Yale University

A role for community health promoters in tuberculosis control in the state of Chiapas, Mexico.

TitleA role for community health promoters in tuberculosis control in the state of Chiapas, Mexico.
Publication TypeJournal Article
Year of Publication2010
AuthorsHerce, Michael E., Jacob A. Chapman, Arachu Castro, Gabriel García-Salyano, and Kaveh Khoshnood
JournalJournal of community health
Volume35
Issue2
Pagination182-9
Date Published2010 Apr
ISSN1573-3610
KeywordsAdolescent, Adult, Community Health Planning, Community Health Services, Community Health Workers, Complementary Therapies, Female, Health Knowledge, Attitudes, Practice, Health Promotion, Humans, Interviews as Topic, Male, Medicine, Traditional, Mexico, Middle Aged, Multilingualism, Qualitative Research, Rural Health Services, Tuberculosis, Voluntary Workers, Young Adult
AbstractWe conducted a qualitative study employing structured interviews with 38 community health workers, known as health promoters, from twelve rural municipalities of Chiapas, Mexico in order to characterize their work and identify aspects of their services that would be applicable to community-based tuberculosis (TB) control programs. Health promoters self-identify as being of Mayan Indian ethnicity. Most are bilingual, speaking Spanish and one of four indigenous Mayan languages native to Chiapas. They volunteer 11 h each week to conduct clinical and public health work in their communities. Over half (53%) work with a botiquín, a medicine cabinet stocked with essential medicines. Fifty-three percent identify TB as a major problem affecting the health of their communities, with one-fifth (21%) of promoters reporting experience caring for patients with known or suspected TB and 29% having attended to patients with hemoptysis.
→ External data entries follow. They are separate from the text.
(* ===== verification/ConnRun.v ===== *)
(** * Safety of the read loop, the write loop and waiting writers

    The rounds of [readFrame] and [writeLoop], the steps of writers that wait for credit and
    the allocation of identifiers keep the invariant of the connection. *)

From S2P Require Import Prelude HpackEncode HpackDecode Types Settings StreamState FlowControl WriteQueue.
From S2P Require Import HttpHeader HeaderTable StreamWrite FrameWriter FrameReader ReaderAdvance Conn ConnIO ConnInv ConnSafety ConnOps.

Section Run.
Context {W : Type} `{ConnEnv W}.
Implicit Types c : Conn W.
#[local] Hint Resolve reader_le_refl : core.

Local Notation "x <- m ;; k" := (cbind m (fun x => k))
  (at level 100, m at next level, right associativity).
Local Notation "m ;; k" := (cbind m (fun _ => k)) (at level 100, right associativity).

(** ** Reading *)

Lemma readExit_fine P e c : good c -> fine P c (readExit e c).
Proof.
  intros Hg. assert (Hd : forall e', fine P c ((handleErr e' ;; cret (XReturn (Some e'))) c)).
  { intros e'. apply fine_bind; [by apply handleErr_fine|]. intros; by apply fine_ret. }
  assert (Hn : fine P c (match env_netError e with
    | Some true => (Ok XAgain, c)
    | Some false => (err <- ctry Conn_close ;; cret (XReturn err)) c
    | None => (handleErr e ;; cret (XReturn (Some e))) c end)).
  { destruct (env_netError e) as [[]|]; [by apply fine_ret| |apply Hd].
    apply fine_bind; [by apply fine_try, close_fine_conn|]. intros; by apply fine_ret. }
  unfold readExit. destruct e; try exact Hn. destruct (_ || _); [by apply fine_ret|apply Hd].
Qed.

Lemma afterExit_fine P k e c :
  good c -> (forall c', good c' -> evolves c c' -> fine P c' (k c')) -> fine P c (afterExit k e c).
Proof.
  intros Hg Hk. apply fine_bind; [by apply readExit_fine|].
  intros [|[e'|]] c' _ Hg' He'; [by apply Hk|by apply fine_throw|by apply fine_ret].
Qed.

Lemma fr_later c c' : evolves c c' -> fr_ok (cn_fr c) -> fr_ok (cn_fr c').
Proof. intros (_ & _ & _ & _ & _ & _ & Hr & _). exact Hr. Qed.

Lemma readFrame_loop_fine fuel c : good c -> fr_ok (cn_fr c) -> fine False c (readFrame_loop fuel c).
Proof.
  revert c. induction fuel as [|fuel IH]; intros c Hg Hr; [by apply fine_ret|]. cbn [readFrame_loop].
  unfold conn_ReadFrame. destruct (ReadFrame_le (cn_fr c)) as [Hle Hids].
  destruct (ReadFrame (cn_fr c)) as [x fr]. cbn in Hle, Hids.
  destruct (good_quiet c (cn_set_fr fr c) Hg (quiet_fr c fr Hle)) as [Hg1 He1]. set (c1 := cn_set_fr fr c) in *.
  assert (Hr1 : fr_ok (cn_fr c1)) by (by apply (fr_later c)).
  assert (Hex : forall e c2, good c2 -> evolves c1 c2 -> fine False c2 (afterExit (readFrame_loop fuel) e c2)).
  { intros e c2 Hg2 He2. apply afterExit_fine; [done|]. intros c3 Hg3 He3. apply IH; [done|].
    by apply (fr_later c2), (fr_later c1). }
  eapply fine_later; [exact He1|]. destruct x as [f|e|].
  - pose proof (dispatch_fine f c1 Hg1 (ids_read_ok f (Hids Hr f eq_refl))) as (_ & Hg2 & He2).
    destruct (dispatch f c1) as [[[]|e|] c2]; cbn in Hg2, He2.
    + eapply fine_later; [exact He2|]. apply IH; [done|]. by apply (fr_later c1).
    + by split_and!.
    + eapply fine_later; [exact He2|]. apply Hex; done.
    + by split_and!.
  - by apply Hex, evolves_refl.
  - split_and!; [done|done|apply evolves_refl].
Qed.

Lemma quiet_lastData c : quiet_change c (cn_set_lastData false c).
Proof. by split_and!. Qed.

Lemma readFrame_fine fuel c : good c -> fr_ok (cn_fr c) -> fine False c (readFrame fuel c).
Proof.
  intros Hg Hr. unfold readFrame. destruct (cn_lastData c) eqn:Hl; [|by apply readFrame_loop_fine].
  destruct (returnBytesLocked_fine c Hg Hl) as (_ & Hg1 & He1).
  destruct (returnBytesLocked c) as [[[]|e|] c1]; cbn in Hg1, He1; [..|by split_and!];
    (eapply fine_later; [exact He1|]); destruct (good_quiet _ _ Hg1 (quiet_lastData c1)) as [Hg2 He2];
    (eapply fine_later; [exact He2|]).
  - apply readFrame_loop_fine; [done|]. by apply (fr_later c1), (fr_later c).
  - apply afterExit_fine; [done|]. intros c3 Hg3 He3. apply readFrame_loop_fine; [done|].
    by apply (fr_later _ _ He3), (fr_later c1), (fr_later c).
Qed.

(** ** Writers that wait for credit *)

Lemma rf_receive_id f w p : rf_receive f = Some (w, p) -> rf_id p = rf_id f.
Proof. unfold rf_receive. destruct (rf_winCh f); [|done]. by intros [= _ <-]. Qed.

Lemma rf_incr_id f d : rf_id (rf_incrementWindow f d).2 = rf_id f.
Proof. apply rf_id_update. Qed.

Lemma allocate_id conn f n m x : allocateBytes (MkCredit conn f [] 0) n = (inr m, x) -> rf_id (cr_stream x) = rf_id f.
Proof.
  unfold allocateBytes. destruct (n <=? 0); [by intros [= _ <-]|]. cbn [wait].
  destruct (rf_receive (rf_incrementWindow f 0).2) as [[sw p]|] eqn:E; [|done].
  apply rf_receive_id in E. rewrite rf_incr_id in E. cbn [wait].
  destruct (rf_receive (rf_incrementWindow conn 0).2) as [[cw q]|]; [|done]. intros [= _ <-]. cbn.
  destruct (_ <? sw); [by rewrite rf_incr_id|done].
Qed.

Lemma allocateNow_good id n c m c' :
  good c -> is_Some (cn_objs c !! id) -> allocateNow id n c = Some (m, c') -> good c' /\ evolves c c'.
Proof.
  intros Hg [s Hs]. unfold allocateNow. destruct (n <=? 0); [intros [= _ <-]; split; [done|apply evolves_refl]|].
  rewrite Hs. cbn. destruct (st_sendFlow s) as [f|] eqn:Hf; [|done]. cbn.
  destruct (allocateBytes _ _) as [[e|k] x] eqn:Ha; [done|]. intros [= _ <-]. apply allocate_id in Ha.
  destruct (good_quiet c (cn_set_send (cr_conn x) c) Hg) as [Hg1 He1]; [by split_and!|].
  destruct (good_field id s (st_set_sendFlow (Some (cr_stream x))) _ Hg1 Hs) as [Hg2 He2].
  { by apply (same_obj_send id s f). }
  split; [done|]. eapply evolves_trans; [exact He1|done].
Qed.

Lemma creditStep_good id c c' : good c -> creditStep id c = Some c' -> good c' /\ evolves c c'.
Proof.
  intros Hg. unfold creditStep. destruct (cn_objs c !! id) as [s|] eqn:Hs; [|done]. cbn.
  destruct (st_writer s) as [|f r|] eqn:Hw; try done.
  destruct (allocateNow id (frame_len f) c) as [[m c1]|] eqn:Ha; [|done]. cbn.
  destruct (splitChunk f m) as [chunk rest]. intros [= <-].
  destruct (allocateNow_good id _ c m c1 Hg ltac:(by eexists) Ha) as [Hg1 He1].
  assert (Hm : moved id c).
  { exists s. split; [done|]. intros E. destruct (ok_objs c (proj1 Hg) id s Hs) as (_ & _ & _ & _ & _ & _ & Hi).
    apply Hi in E as [E _]. congruence. }
  destruct (queueStream_good id chunk rest r c1 Hg1 (moved_later id _ _ He1 Hm)) as [Hg2 He2].
  split; [done|by eapply evolves_trans].
Qed.

Lemma creditClosed_good id c c' : good c -> creditClosed id c = Some c' -> good c' /\ evolves c c'.
Proof.
  intros Hg. unfold creditClosed. destruct (cn_objs c !! id) as [s|]; [|done]. cbn.
  destruct (st_writer s); try done. destruct (_ || _); [|done]. intros [= <-]. by apply finishWrite_good.
Qed.

(** ** The write loop *)

Lemma WriteFrame_fine f c : good c -> fine False c (conn_WriteFrame f c).
Proof.
  intros Hg. unfold conn_WriteFrame. destruct (WriteFrame _ _ _ _ _) as [r w].
  destruct (good_quiet c (cn_set_fw w c) Hg (quiet_fw c w)). by split_and!.
Qed.

(** A stream with a frame to send is not idle. *)
Lemma frame_moved id c s : good c -> cn_objs c !! id = Some s -> is_Some (st_frame s) -> moved id c.
Proof.
  intros [Hok _] Hs [f Hf]. exists s. split; [done|]. intros E.
  destruct (ok_objs c Hok id s Hs) as (_ & _ & _ & _ & _ & _ & Hi). apply Hi in E as [_ E]. congruence.
Qed.

Lemma moved_transition P id recv ft es c : good c -> moved id c -> fine P c (stream_transition id recv ft es c).
Proof.
  intros Hg (s & Hs & Hni). apply (fine_weaken True); [done|]. by apply (transition_fine id recv ft es c s).
Qed.

Lemma answerWriter_good id err rest r c : good c -> moved id c -> good (answerWriter id err rest r c) /\ evolves c (answerWriter id err rest r c).
Proof.
  intros Hg (s & Hs & Hni). unfold answerWriter. destruct err; [by apply finishWrite_good|].
  destruct rest as [f|]; [|by apply finishWrite_good]. apply good_alter; [done|]. intros t Ht.
  assert (t = s) as -> by congruence. by apply (busy_obj id s (WCredit f r) (st_frame s)).
Qed.

Lemma written_obj id s e l : same_obj id s (st_set_sawEOS e (st_set_lastWritten l s)).
Proof. by split_and!. Qed.

Lemma writeTo_fine id c : good c -> fine False c (writeTo id c).
Proof.
  intros Hg. unfold writeTo. destruct (cn_objs c !! id) as [s|] eqn:Hs; cbn [mbind option_bind]; [|split_and!; [done|done|apply evolves_refl]].
  destruct (st_frame s) as [f|] eqn:Hf; [|split_and!; [done|done|apply evolves_refl]].
  assert (Hm : moved id c) by (by apply (frame_moved id c s); [..|by eexists]).
  destruct (WriteFrame_fine f c Hg) as (_ & Hg1 & He1). destruct (conn_WriteFrame f c) as [r c1]. cbn in Hg1, He1.
  destruct (good_alter id (fun s => st_set_sawEOS (Frame_EndOfStream f) (st_set_lastWritten (Frame_Type f) s)) c1 Hg1)
    as [Hg2 He2]; [by intros; apply written_obj|]. set (c2 := upd_stream id _ c1) in *.
  assert (Hm2 : moved id c2) by (by apply (moved_later id c1), (moved_later id c)).
  eapply fine_later; [exact He1|]. destruct r as [[]|e|]; [| |split_and!; [done|done|apply evolves_refl]];
    (eapply fine_later; [exact He2|]); cbv zeta; fold c2; pose proof Hm2 as (s2 & Hs2 & _); rewrite Hs2;
    (destruct (st_writer s2) as [|f0 r0|rest rel]; [by apply fine_quiet_res; [..|split_and!]..|]).
  - destruct (answerWriter_good id None rest rel c2 Hg2 Hm2) as [Hg3 He3]. eapply fine_later; [exact He3|].
    destruct (Frame_EndOfStream f); [|by apply fine_ret].
    apply fine_bind; [|intros; by apply fine_ret]. apply moved_transition; [done|by apply (moved_later id c2)].
  - destruct (answerWriter_good id (Some e) rest rel c2 Hg2 Hm2) as [Hg3 He3]. by split_and!.
Qed.

Lemma quiet_shutdown c b c' : shutdown c = (b, c') -> quiet_change c c'.
Proof.
  unfold shutdown. destruct (_ && _); [|intros [= _ <-]; apply quiet_refl].
  pose proof (contents_set (cn_queue c)) as Hq. destruct (wq_set (cn_queue c)) as [more q]. intros [= _ <-].
  split_and!; try done. intros id Hid. by apply Hq.
Qed.

Lemma quiet_flush c e c' : bufFlush c = (e, c') -> quiet_change c c'.
Proof. unfold bufFlush. destruct (env_flush _) as [x e']. intros [= _ <-]. apply quiet_fw. Qed.

Lemma loopClose_fine P c : good c -> fine P c (loopClose c).
Proof.
  intros Hg. apply fine_bind; [by apply fine_ignore, close_fine_conn|]. intros _ c' _ Hg' _.
  apply fine_quiet; [done|by split_and!].
Qed.

Lemma quiet_forget x c : quiet_change c (loopForget x c).
Proof. destruct x as [f|id|]; [|apply quiet_refl..]. destruct f as [| | | |[] ?| | | | |]; try apply quiet_refl. by split_and!. Qed.

Lemma loopEnd_fine P flush x err c : good c -> fine P c (loopEnd flush x err c).
Proof.
  intros Hg. unfold loopEnd. destruct (if flush then shutdown c else (false, c)) as [stop c2] eqn:E.
  assert (Hq : quiet_change c c2) by (destruct flush; [by eapply quiet_shutdown|simplify_eq; apply quiet_refl]).
  destruct (good_quiet _ _ Hg Hq) as [Hg2 He2]. eapply fine_later; [exact He2|].
  destruct stop; [by apply loopClose_fine|]. destruct err as [e|]; [|by apply fine_ret].
  destruct (good_quiet _ _ Hg2 (quiet_forget x c2)) as [Hg3 He3]. eapply fine_later; [exact He3|by apply handleErr_fine].
Qed.

Lemma quiet_loopFlush flush err c err' c' : loopFlush flush err c = (err', c') -> quiet_change c c'.
Proof.
  unfold loopFlush. destruct flush; [|intros [= _ <-]; apply quiet_refl].
  destruct err; [intros [= _ <-]; apply quiet_refl|apply quiet_flush].
Qed.

Lemma loopWrite_fine x c : good c -> fine False c (loopWrite x c).
Proof.
  intros Hg. destruct x as [f|id|]; [|by apply writeTo_fine|by apply fine_ret].
  destruct f as [| | | |[] ?| | | | |]; by apply WriteFrame_fine.
Qed.

Lemma loopSettings_fine x c : good c -> fine False c (loopSettings x c).
Proof.
  intros Hg. destruct x as [f|id|]; [|by apply fine_ret..]. destruct f as [| | | |[] ?| | | | |]; try (by apply fine_ret).
  by apply applySettings_fine.
Qed.

Lemma flushEnd_fine flush x err c :
  good c -> fine False c (let (err, c) := loopFlush flush err c in loopEnd flush x err c).
Proof.
  intros Hg. destruct (loopFlush flush err c) as [err' c'] eqn:E. apply quiet_loopFlush in E.
  destruct (good_quiet _ _ Hg E) as [Hg' He']. eapply fine_later; [exact He'|by apply loopEnd_fine].
Qed.

Lemma loopItem_fine x flush c : x <> QFlush -> good c -> fine False c (loopBody x flush c).
Proof.
  intros Hx Hg. assert (Heq : loopBody x flush c =
    match loopSettings x c with
    | (Panic, c) => (Panic, c)
    | (Err e, c) => handleErr e c
    | (Ok _, c) =>
      match loopWrite x c with
      | (Panic, c) => (Panic, c)
      | (r, c) =>
        match cn_loop c with
        | LoopBlocked _ => (Ok tt, c)
        | _ => let (err, c) := loopFlush flush (match r with Err e => Some e | _ => None end) c in loopEnd flush x err c
        end
      end
    end) by (by destruct x).
  rewrite Heq. clear Heq. destruct (loopSettings_fine x c Hg) as (_ & Hg1 & He1).
  destruct (loopSettings x c) as [[u|e|] c1]; cbn in Hg1, He1; [| |by split_and!];
    (eapply fine_later; [exact He1|]); [|by apply handleErr_fine].
  destruct (loopWrite_fine x c1 Hg1) as (_ & Hg2 & He2). destruct (loopWrite x c1) as [r c2]. cbn in Hg2, He2.
  eapply fine_later; [exact He2|]. destruct r as [[]|e|]; [| |split_and!; [done|done|apply evolves_refl]];
    (destruct (cn_loop c2); [by apply flushEnd_fine|by apply fine_ret|by apply flushEnd_fine]).
Qed.

Lemma loopBody_fine x flush c : good c -> fine False c (loopBody x flush c).
Proof.
  intros Hg. destruct x as [f|id|]; [by apply loopItem_fine..|]. cbn [loopBody].
  destruct (bufFlush c) as [err c1] eqn:E. apply quiet_flush in E.
  destruct (good_quiet _ _ Hg E) as [Hg1 He1]. eapply fine_later; [exact He1|by apply loopEnd_fine].
Qed.

Lemma loop_good c r c' : good c -> writeLoop_round c = Some (r, c') -> good c' /\ evolves c c'.
Proof.
  intros Hg. unfold writeLoop_round. destruct (cn_loop c); try done.
  destruct (round (cn_queue c)) as [[[x flush] q]|] eqn:Hr; [|done]. cbn. intros Hb.
  destruct (good_quiet c (cn_set_queue q c) Hg) as [Hg1 He1].
  { split_and!; try done. intros id. apply (contents_round _ _ _ _ _ Hr). }
  destruct (loopBody_fine x flush _ Hg1) as (_ & Hg2 & He2). injection Hb as Hb. rewrite Hb in Hg2, He2.
  split; [exact Hg2|eapply evolves_trans; [exact He1|exact He2]].
Qed.

(** ** Every step *)

Lemma NextStreamID_good sel c r c' : good c -> NextStreamID sel c = Some (r, c') -> good c' /\ evolves c c'.
Proof.
  intros Hg. destruct sel; cbn; [destruct (cn_closeCh c)|destruct (cn_idCh c) eqn:Hi|destruct (cn_closeCh c)]; try done; intros [= _ <-].
  - split; [done|apply evolves_refl].
  - apply good_quiet; [done|]. by split_and!.
  - split; [done|apply evolves_refl].
  - apply good_quiet; [done|apply quiet_release].
Qed.

Lemma newConn_good server fr (w : W) : good (newConn server fr w).
Proof.
  split; [|by destruct server].
  split; try done.
  - intros b; destruct server, b; vm_compute; split; done.
  - intros id. split; [intros Hin; by apply elem_of_empty in Hin|]. by intros (s & ? & _).
  - intros b; by destruct server, b.
  - intros id Hid. unfold contents in Hid. cbn in Hid. by apply not_elem_of_nil in Hid.
Qed.
End Run.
One-third of health promoters have access to antibiotics (32%) and one-half have experience with their administration; 55% complement their biomedical treatments with traditional Mayan medicinal plant therapies in caring for their patients. We describe how health promoters employ both traditional and allopathic medicine to treat the symptoms and diseases they encounter most frequently which include fever, diarrhea, and parasitic infections. We contend that given the complex sociopolitical climate in Chiapas and the state's unwavering TB epidemic and paucity of health care infrastructure in rural areas, efforts to implement comprehensive, community-based TB control would benefit from employing the services of health promoters.